Ao mesmo tempo que o Berlinale Palast acolhia o filme de Isabel Coixet, a secção Panorana tinha honras de abertura ali bem perto, na sala maior do complexo Cinemax, onde era exibido o filme brasileiro Sangue Azul, uma história que aproveita as paisagens (e a ideia de isolamento) da ilha de Fernando de Noronha para, com os profissionais de um circo ali de passagem, explorar as consequências – familiares, sociais e pessoais – do regresso de um dos seus filhos à terra. A sessão foi apresentada por Wieland Speck, o responsável pela secção Panorama e teve na sala a presença do realizador Lirio Ferreira.

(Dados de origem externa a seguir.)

(** The node reads the publish and handles it: it responds, or ends. *)
Lemma serves ns : let k0 := set_io true ns decided in
  exists k, node_becomes conf c x (conn_step (Auth.Deliver (PublishMsg publish_message) rnd) k0) (node_sys c sys0 k0) = Some (served_sys k) /\
    handled k /\ (returns o = true -> Auth.reads k = [Auth.Auth_] /\ Auth.is_open k = true) /\
    (length (Auth.reads k) <= 1)%nat /\ (length (Auth.writes k) <= length ns + length (p_sent ps))%nat.
Proof.
  intros k0. set (k1 := conn_step _ k0).
  assert (Auth.published k1 = [publish_message] /\ Auth._next_id k1 = 2 /\ Auth.reads k1 = [Auth.Auth_] /\ Auth.is_open k1 = true /\
    Auth.writes k1 = ns /\ Auth.sent k1 = replies /\ Auth.posted k1 = [] /\ Auth._closeAfterTransmission k1 = false /\
    Auth.a_dispatcher k1 = Some (Dispatcher.set_handler MT_PUBLISH (Some Auth.handle_post_message_)
      (Dispatcher.message_dispatcher_new (Some Auth.auth_unhandled_message_)))) as (E1 & E2 & E3 & E4 & E5 & E6 & E7 & E8 & E9)
    by (by split_and!).
  unfold node_becomes, System.settle. rewrite conn_of_node, E1, E2. cbn [drop Auth.published].
  change (drop (length (Auth.published k0)) [publish_message]) with [publish_message]. cbn [node_sys sys_heap sys_server sys_stamp_calls].
  rewrite served. unfold served_sys, node_sys. cbn [sys_conns sys_server]. rewrite insert_insert_eq.
  destruct (respond_rest ps k1) as (Hu & Ha & Hc & Hp & Hb & Hr). destruct (respond_io ps k1) as (Ho & Hcl & Hw).
  rewrite E3 in Hr. rewrite E4 in Ho. rewrite E5 in Hw. destruct (returns o) eqn:Er.
  - exists (respond ps k1). split; [by destruct o|]. rewrite Hr, Ho, Hw. cbn [length]. split_and!; [|done|lia|lia].
    split; rewrite ?Hr, ?respond_sent, ?Hp, ?Hcl, ?Ha, ?E6, ?E7, ?E8, ?E9; auto; congruence.
  - exists (closed (respond ps k1)). unfold ended. cbn [sys_conns sys_server sys_heap sys_stamp_calls].
    split; [by destruct o; rewrite ?fmap_insert|]. cbn [closed Auth.reads Auth.writes length]. split_and!; [|done|lia|lia].
    split; cbn [closed Auth.reads Auth.sent Auth.posted Auth._closeAfterTransmission Auth.a_dispatcher Auth.writes Auth.is_open];
      rewrite ?respond_sent, ?Hcl, ?Ha, ?E6, ?E8, ?E9; auto.
Qed.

Ontem foi sobretudo dia de rotinas em tempo de chegada. Credenciais apresentadas, cartões levantados, primeiras consultas aos catálogos. O Mercado Europeu do Cinema, que uma vez mais decorre durante o festival nos espaços do Martin Gropius Bau – perto da zona de Potsdamer Platz – já tinha aberto as portas, à espera dos muitos programadores, distribuidores, exibidores e outros profissionais que ali vão saber o que produtores, companhias de distribuição e institutos nacionais têm de novo para mostrar este ano. Hoje a azáfama ali será outra. Assim como pelas salas de Berlim, com as restantes secções do festival a abrir as respetivas programações num segundo dia que terá as estreias de Taxi de Jafar Panahi, Queen of The Desert de Werner Herzog e 45 Years de Andrew Haigh como maiores focos de atenção. E Tudo o Vento Levou, filme de 1939 de Victor Flemming abrirá, por sua vez, a retrospetiva dedicada aos 100 anos do technicolor que decorrerá até dia 15 na sala 8 do Cinemaxx.